In this premiere episode, Turim-Nygren discusses the effects of Driscoll’s work on Twain Studies with three other established scholars.

John Bird is Professor Emeritus of English at Winthrop University, as well as a past president of the Mark Twain Circle of America and an editor emeritus of The Mark Twain Annual. He also co-edits the Mark Twain & His Circle Series for University of Missouri Press. His own books include Mark Twain & Metaphor (2011), Mark Twain In Context (Cambridge, 2019), and (with Judith Yaross Lee) Seeing Mad: Essays on Mad Magazine’s Humor & Legacy (U. Missouri, 2021). He is currently working on 1884: A Literary Year in Mark Twain’s America.

Susan K. Harris is Professor Emerita at The University of Kansas, as well as a past president of the Mark Twain Circle of America. Her most recent book, Mark Twain, The World, & Me (U. Alabama, 2020), won the Elizabeth Agee Prize in American Literature. Other books include The Courtship of Olivia Langdon & Mark Twain (Cambridge, 1997) and God’s Arbiters: Americans & The Philippines, 1898-1902 (Oxford, 2011). She was one of the first guests on The American Vandal Podcast.

Ann Ryan is Professor of English at Le Moyne College, as well as a past president of the Mark Twain Circle of America and an editor emeritus of The Mark Twain Annual. She is co-editor of Cosmopolitan Twain (U. Missouri, 2011) and is working on The Ghosts of Mark Twain.

Mika Turim-Nygren is a graduate of University of Illinois – Chicago with a Ph.D. in English and former American Literature faculty at Bard High School Early College who now runs an Academic Editing Services consultancy.
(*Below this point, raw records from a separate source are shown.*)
Fixpoint walk_end (c : position) (rs : list PolicyEntry) : position :=
  match rs with
  | [] => c
  | r :: rs => walk_end (next_pos c r) rs
  end.

Definition start (r : PolicyEntry) : position := mkPos (Tier r) (Priority r) 1 0 false.

Definition before (c : position) : Z := c_passes c - (if c_cur c then 1 else 0).

(** Positions in order: of a later tier, of a later level of the same tier, or of the
    same level. *)
Definition pos_le (c c' : position) : Prop :=
  c_tier c < c_tier c' ∨
  c_tier c = c_tier c' ∧
  ((c_levels c = c_levels c' ∧ before c = before c' ∧ c_passes c ≤ c_passes c' ∧ (c_prio c == c_prio c')%Q) ∨
   (c_levels c < c_levels c' ∧ c_passes c ≤ before c' ∧ (c_prio c < c_prio c')%Q)).

Definition in_order (c : position) (r : PolicyEntry) : Prop :=
  c_tier c ≤ Tier r ∧ (c_tier c = Tier r → (c_prio c <= Priority r)%Q).

Fixpoint ordered_from (c : position) (rs : list PolicyEntry) : Prop :=
  match rs with
  | [] => True
  | r :: rs => in_order c r ∧ ordered_from (next_pos c r) rs
  end.

Lemma before_le c : before c ≤ c_passes c.
Proof. unfold before. destruct (c_cur c); lia. Qed.

#[export] Instance pos_le_trans : Transitive pos_le.
Proof.
  intros a b c [H1|[H1 D1]] [H2|[H2 D2]]; [left; lia|left; lia|left; lia|].
  right. split; [lia|]. pose proof (before_le a). pose proof (before_le b).
  destruct D1 as [(?&?&?&Q1)|(?&?&Q1)], D2 as [(?&?&?&Q2)|(?&?&Q2)].
  - left. split_and!; [lia..|by rewrite Q1].
  - right. split_and!; [lia..|by rewrite Q1].
  - right. split_and!; [lia..|by rewrite <- Q2].
  - right. split_and!; [lia..|by apply (Qlt_trans _ (c_prio b))].
Qed.

Lemma next_pos_tier c r : c_tier (next_pos c r) = Tier r.
Proof.
  unfold next_pos, pass_at, advance.
  destruct (Z.eqb_spec (Tier r) (c_tier c)); simpl; repeat case_match; simpl in *; congruence.
Qed.

Lemma next_pos_prio c r : (c_prio (next_pos c r) == Priority r)%Q.
Proof.
  unfold next_pos, pass_at, advance.
  destruct (negb (Tier r =? c_tier c)); simpl; [by case_match|].
  destruct (Qeq_bool (Priority r) (c_prio c)) eqn:E; simpl; [|by case_match].
  apply Qeq_bool_iff in E. case_match; simpl; by symmetry.
Qed.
She was a Quarry Farm Fellow in 2021 and is the author of “Twain’s Modernism: The Death of Speech in Huckleberry Finn as the Birth of a New Aesthetic” (J19, Spring 2020).

Music for The American Vandal Podcast is provided by Steve Webb, Caretaker of Quarry Farm.


Episode Bibliography (in order of appearance):

Kerry Driscoll, Mark Twain among the Indians and Other Indigenous Peoples (University of California Press, 2018)

Ann Ryan, Mark Twain among the Indians and Other Indigenous Peoples by Kerry Driscoll (review), The Mark Twain Annual 17, no. 1 (2019): 173-177

Mark Twain, “The Noble Red Man” (original The Galaxy, 1870)

The Mark Twain House and Museum, Hartford, Connecticut

Mark Twain Boyhood Home and Museum, Hannibal, Missouri

James Fenimore Cooper, The Last of the Mohicans (H.C. Carey & I. Lea, 1826)

Mark Twain, Following the Equator (American Publishing Company, 1897)

Mark Twain, Innocents Abroad (American Publishing Company, 1869)

Philip J. Deloria, Playing Indian (Yale University Press, 1998)

Eric Lott, Black Mirror: The Cultural Contradictions of American Racism (Harvard University Press, 2017)

Eric Lott, Love & Theft: Blackface Minstrelsy and the American Working Class (Oxford University Press, 1993)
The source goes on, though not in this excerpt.